=== ACTIVITY ===
Your answer must be the lines of the entries below, exactly as written, from the first line through the line containing "Import ListNotations.".
MATERIAL FOR THIS TASK section start
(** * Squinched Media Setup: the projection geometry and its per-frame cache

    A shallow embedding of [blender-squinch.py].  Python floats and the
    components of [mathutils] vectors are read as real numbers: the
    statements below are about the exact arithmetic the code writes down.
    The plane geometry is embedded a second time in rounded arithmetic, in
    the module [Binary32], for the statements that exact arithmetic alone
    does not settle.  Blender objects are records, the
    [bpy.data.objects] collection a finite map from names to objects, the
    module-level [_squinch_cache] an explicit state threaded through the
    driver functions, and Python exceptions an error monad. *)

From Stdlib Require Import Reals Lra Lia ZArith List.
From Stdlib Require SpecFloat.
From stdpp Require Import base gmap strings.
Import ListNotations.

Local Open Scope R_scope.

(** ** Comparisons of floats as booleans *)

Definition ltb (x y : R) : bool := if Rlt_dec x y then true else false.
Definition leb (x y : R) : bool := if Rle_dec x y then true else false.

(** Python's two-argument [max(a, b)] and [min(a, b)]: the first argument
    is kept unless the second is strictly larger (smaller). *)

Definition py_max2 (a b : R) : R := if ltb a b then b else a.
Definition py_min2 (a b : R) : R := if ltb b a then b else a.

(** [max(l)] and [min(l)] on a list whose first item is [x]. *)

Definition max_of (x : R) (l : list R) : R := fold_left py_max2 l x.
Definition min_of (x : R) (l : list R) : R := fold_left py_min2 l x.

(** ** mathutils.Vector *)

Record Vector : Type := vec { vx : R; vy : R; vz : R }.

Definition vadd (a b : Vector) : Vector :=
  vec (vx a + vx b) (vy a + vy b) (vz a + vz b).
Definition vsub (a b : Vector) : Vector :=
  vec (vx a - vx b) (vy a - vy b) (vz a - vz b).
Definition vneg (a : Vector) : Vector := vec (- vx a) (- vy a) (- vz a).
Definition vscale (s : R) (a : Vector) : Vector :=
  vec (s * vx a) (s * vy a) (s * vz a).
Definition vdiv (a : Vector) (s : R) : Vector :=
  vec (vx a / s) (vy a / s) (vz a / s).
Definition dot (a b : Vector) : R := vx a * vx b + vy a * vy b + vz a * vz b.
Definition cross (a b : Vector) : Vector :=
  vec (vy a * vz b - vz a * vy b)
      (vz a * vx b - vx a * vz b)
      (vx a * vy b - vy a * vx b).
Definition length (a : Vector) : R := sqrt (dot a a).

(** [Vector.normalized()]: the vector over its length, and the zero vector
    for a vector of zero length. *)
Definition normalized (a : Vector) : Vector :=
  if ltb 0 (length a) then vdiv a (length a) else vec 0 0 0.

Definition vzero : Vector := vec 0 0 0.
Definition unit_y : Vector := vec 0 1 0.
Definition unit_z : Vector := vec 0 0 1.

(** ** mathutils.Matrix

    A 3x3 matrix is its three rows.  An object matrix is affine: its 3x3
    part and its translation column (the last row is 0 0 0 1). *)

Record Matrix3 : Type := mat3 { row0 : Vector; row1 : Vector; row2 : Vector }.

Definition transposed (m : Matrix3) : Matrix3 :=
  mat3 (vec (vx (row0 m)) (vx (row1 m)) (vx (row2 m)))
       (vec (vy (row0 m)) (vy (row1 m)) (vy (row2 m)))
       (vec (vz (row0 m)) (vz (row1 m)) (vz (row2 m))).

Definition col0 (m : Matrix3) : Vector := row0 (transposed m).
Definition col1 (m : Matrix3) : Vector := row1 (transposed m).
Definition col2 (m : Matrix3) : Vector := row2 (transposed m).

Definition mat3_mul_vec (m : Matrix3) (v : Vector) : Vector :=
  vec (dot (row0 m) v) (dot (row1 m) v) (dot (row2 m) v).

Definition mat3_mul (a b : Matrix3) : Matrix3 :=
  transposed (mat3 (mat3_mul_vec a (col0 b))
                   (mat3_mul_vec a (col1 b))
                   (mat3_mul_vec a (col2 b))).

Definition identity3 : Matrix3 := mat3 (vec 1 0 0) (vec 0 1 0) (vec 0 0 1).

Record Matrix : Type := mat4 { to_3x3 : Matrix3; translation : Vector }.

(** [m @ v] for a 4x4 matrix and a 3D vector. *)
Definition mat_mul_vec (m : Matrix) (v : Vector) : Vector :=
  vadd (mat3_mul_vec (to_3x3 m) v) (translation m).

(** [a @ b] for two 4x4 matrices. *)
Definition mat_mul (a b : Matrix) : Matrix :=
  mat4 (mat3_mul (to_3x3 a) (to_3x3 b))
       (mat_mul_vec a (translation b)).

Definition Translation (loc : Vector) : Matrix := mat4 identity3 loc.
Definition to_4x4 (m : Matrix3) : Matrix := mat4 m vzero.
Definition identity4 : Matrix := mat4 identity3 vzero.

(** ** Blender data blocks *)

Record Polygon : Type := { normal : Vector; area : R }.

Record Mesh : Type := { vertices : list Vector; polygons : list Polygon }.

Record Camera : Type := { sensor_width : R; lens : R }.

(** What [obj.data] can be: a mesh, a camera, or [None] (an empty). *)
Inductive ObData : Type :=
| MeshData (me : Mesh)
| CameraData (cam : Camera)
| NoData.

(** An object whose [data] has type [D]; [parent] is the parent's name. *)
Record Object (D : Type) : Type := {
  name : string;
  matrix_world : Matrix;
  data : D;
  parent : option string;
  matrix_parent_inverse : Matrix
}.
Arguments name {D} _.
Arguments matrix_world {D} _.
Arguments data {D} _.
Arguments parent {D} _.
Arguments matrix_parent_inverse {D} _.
MATERIAL FOR THIS TASK section end
=== WRITTEN ANSWER ===
(** * Squinched Media Setup: the projection geometry and its per-frame cache

    A shallow embedding of [blender-squinch.py].  Python floats and the
    components of [mathutils] vectors are read as real numbers: the
    statements below are about the exact arithmetic the code writes down.
    The plane geometry is embedded a second time in rounded arithmetic, in
    the module [Binary32], for the statements that exact arithmetic alone
    does not settle.  Blender objects are records, the
    [bpy.data.objects] collection a finite map from names to objects, the
    module-level [_squinch_cache] an explicit state threaded through the
    driver functions, and Python exceptions an error monad. *)

From Stdlib Require Import Reals Lra Lia ZArith List.
From Stdlib Require SpecFloat.
From stdpp Require Import base gmap strings.
Import ListNotations.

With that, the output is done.